Exercise brief ::
Below are entries. Copy exactly the lines running from the line that holds "A [dict] keeps" to the line that holds "Fixpoint dict_get (k", with both ends included.

Start of Excerpted data

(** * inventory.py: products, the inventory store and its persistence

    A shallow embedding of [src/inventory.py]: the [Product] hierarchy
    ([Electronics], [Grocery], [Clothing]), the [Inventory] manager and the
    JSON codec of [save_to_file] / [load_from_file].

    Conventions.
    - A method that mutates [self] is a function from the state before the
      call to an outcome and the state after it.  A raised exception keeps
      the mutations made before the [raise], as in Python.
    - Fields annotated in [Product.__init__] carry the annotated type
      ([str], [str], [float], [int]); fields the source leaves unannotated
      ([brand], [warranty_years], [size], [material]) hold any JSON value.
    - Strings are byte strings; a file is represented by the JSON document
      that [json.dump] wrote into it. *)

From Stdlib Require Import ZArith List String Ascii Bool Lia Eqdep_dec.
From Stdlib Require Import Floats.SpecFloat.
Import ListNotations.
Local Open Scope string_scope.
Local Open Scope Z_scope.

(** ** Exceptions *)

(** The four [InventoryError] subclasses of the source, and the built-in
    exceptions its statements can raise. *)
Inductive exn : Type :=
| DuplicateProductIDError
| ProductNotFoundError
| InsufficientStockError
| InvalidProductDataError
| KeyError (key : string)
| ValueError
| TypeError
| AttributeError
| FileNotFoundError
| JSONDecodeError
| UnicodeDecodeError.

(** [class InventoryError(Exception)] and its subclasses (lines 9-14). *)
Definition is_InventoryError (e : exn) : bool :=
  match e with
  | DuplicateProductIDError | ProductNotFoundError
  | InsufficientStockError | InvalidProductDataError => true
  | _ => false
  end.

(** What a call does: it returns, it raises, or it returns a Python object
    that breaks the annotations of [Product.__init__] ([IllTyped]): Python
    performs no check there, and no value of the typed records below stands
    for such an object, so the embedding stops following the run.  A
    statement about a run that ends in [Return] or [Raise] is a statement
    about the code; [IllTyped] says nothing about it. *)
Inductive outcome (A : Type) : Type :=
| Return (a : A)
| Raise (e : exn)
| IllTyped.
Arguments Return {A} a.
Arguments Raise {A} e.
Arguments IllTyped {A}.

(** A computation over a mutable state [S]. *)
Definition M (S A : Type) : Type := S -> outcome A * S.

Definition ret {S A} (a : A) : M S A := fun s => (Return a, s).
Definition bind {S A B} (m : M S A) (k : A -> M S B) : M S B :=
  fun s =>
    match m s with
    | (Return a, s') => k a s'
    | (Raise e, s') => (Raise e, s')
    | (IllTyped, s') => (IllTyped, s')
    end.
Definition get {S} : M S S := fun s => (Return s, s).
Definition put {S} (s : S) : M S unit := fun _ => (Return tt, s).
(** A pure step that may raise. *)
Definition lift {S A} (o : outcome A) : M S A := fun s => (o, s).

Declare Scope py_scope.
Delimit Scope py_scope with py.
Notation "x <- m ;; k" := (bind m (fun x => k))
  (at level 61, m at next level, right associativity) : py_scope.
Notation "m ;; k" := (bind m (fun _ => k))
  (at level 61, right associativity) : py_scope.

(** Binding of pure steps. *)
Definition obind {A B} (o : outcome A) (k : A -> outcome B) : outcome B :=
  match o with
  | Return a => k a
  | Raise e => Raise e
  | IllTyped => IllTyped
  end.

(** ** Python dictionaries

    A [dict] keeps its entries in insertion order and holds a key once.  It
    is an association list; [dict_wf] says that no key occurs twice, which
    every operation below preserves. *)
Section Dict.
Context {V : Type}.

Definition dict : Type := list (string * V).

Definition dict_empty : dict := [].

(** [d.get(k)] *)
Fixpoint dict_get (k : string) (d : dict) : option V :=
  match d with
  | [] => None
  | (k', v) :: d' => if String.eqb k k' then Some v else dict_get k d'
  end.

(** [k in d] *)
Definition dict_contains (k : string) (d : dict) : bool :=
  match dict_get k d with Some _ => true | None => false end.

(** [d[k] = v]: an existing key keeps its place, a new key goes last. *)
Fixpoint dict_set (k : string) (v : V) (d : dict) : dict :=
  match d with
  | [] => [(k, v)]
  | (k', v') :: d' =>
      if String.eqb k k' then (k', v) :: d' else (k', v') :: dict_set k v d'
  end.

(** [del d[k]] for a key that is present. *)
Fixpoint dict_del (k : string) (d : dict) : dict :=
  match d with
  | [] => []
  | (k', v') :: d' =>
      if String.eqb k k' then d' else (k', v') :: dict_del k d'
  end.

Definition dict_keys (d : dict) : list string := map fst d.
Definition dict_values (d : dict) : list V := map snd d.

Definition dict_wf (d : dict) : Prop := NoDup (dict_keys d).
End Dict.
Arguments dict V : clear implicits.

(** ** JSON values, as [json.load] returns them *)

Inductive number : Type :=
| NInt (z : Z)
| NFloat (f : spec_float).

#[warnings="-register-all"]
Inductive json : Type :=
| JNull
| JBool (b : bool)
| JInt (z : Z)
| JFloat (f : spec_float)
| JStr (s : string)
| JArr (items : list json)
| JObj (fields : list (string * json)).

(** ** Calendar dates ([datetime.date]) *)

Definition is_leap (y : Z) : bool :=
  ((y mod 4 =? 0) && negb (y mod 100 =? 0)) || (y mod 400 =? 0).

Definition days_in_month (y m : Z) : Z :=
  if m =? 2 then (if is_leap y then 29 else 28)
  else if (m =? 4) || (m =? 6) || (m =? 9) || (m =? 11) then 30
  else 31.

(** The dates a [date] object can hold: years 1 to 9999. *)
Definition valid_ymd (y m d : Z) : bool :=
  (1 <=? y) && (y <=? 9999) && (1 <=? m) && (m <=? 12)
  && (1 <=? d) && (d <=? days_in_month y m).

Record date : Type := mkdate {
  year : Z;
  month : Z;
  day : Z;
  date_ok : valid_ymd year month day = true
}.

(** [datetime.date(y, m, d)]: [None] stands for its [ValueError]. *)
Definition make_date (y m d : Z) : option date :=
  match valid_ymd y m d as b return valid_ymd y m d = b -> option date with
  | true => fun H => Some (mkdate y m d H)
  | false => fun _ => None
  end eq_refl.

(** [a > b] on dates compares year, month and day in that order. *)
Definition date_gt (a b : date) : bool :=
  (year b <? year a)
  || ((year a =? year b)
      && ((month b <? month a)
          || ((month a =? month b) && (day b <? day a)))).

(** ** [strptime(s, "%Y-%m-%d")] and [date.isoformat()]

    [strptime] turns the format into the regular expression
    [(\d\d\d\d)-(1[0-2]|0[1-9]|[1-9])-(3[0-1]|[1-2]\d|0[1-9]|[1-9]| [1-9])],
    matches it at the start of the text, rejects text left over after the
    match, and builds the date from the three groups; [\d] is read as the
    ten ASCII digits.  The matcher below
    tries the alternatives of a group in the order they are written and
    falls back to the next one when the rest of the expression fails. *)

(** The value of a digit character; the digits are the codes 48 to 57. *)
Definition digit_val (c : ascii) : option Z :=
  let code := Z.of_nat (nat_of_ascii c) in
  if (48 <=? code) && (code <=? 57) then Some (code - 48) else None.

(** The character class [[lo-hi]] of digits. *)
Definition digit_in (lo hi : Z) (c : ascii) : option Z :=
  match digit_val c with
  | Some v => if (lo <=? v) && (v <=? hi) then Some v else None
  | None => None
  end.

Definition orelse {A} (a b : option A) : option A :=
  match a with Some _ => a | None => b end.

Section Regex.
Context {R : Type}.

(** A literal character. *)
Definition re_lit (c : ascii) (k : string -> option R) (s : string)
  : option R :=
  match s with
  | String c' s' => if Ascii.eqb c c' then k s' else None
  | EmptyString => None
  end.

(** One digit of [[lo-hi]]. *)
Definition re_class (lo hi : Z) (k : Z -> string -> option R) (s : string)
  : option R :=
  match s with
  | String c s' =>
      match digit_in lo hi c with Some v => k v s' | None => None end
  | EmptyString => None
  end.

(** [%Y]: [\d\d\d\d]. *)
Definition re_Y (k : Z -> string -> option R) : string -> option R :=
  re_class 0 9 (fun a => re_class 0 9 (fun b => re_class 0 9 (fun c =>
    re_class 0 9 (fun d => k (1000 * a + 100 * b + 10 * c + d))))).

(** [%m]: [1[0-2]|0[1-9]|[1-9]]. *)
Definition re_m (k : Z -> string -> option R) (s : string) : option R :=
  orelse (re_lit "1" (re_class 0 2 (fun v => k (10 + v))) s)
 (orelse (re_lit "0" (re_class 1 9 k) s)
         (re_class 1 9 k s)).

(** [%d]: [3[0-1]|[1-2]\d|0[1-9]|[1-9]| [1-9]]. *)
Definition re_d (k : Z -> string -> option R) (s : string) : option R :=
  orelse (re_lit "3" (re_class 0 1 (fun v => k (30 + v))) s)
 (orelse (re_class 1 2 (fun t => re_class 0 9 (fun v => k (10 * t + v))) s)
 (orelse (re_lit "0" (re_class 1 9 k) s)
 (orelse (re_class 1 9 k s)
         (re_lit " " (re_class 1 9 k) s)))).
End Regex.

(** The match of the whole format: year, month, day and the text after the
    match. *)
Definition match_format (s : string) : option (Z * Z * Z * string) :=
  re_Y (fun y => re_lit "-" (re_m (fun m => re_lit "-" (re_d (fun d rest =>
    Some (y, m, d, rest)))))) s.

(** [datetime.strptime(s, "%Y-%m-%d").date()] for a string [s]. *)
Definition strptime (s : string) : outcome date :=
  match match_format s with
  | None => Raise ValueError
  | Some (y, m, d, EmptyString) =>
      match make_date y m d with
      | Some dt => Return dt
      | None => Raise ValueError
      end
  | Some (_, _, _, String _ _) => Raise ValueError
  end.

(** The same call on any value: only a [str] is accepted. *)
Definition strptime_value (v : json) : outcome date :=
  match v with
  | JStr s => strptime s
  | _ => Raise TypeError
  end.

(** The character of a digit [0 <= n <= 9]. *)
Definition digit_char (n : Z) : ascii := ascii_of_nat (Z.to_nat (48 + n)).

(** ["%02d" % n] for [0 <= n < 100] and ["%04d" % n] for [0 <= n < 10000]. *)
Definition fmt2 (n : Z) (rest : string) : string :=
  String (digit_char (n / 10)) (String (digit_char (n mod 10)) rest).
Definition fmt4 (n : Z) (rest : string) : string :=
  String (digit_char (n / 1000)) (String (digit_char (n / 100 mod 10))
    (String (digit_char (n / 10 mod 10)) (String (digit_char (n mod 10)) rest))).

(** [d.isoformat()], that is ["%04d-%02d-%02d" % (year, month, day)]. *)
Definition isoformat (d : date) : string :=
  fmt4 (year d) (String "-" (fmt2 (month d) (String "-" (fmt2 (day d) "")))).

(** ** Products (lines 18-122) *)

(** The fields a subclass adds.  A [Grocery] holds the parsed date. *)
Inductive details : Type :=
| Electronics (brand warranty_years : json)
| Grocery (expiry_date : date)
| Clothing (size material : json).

End of Excerpted data

Solution ::
    A [dict] keeps its entries in insertion order and holds a key once.  It
    is an association list; [dict_wf] says that no key occurs twice, which
    every operation below preserves. *)
Section Dict.
Context {V : Type}.

Definition dict : Type := list (string * V).

Definition dict_empty : dict := [].

(** [d.get(k)] *)
Fixpoint dict_get (k : string) (d : dict) : option V :=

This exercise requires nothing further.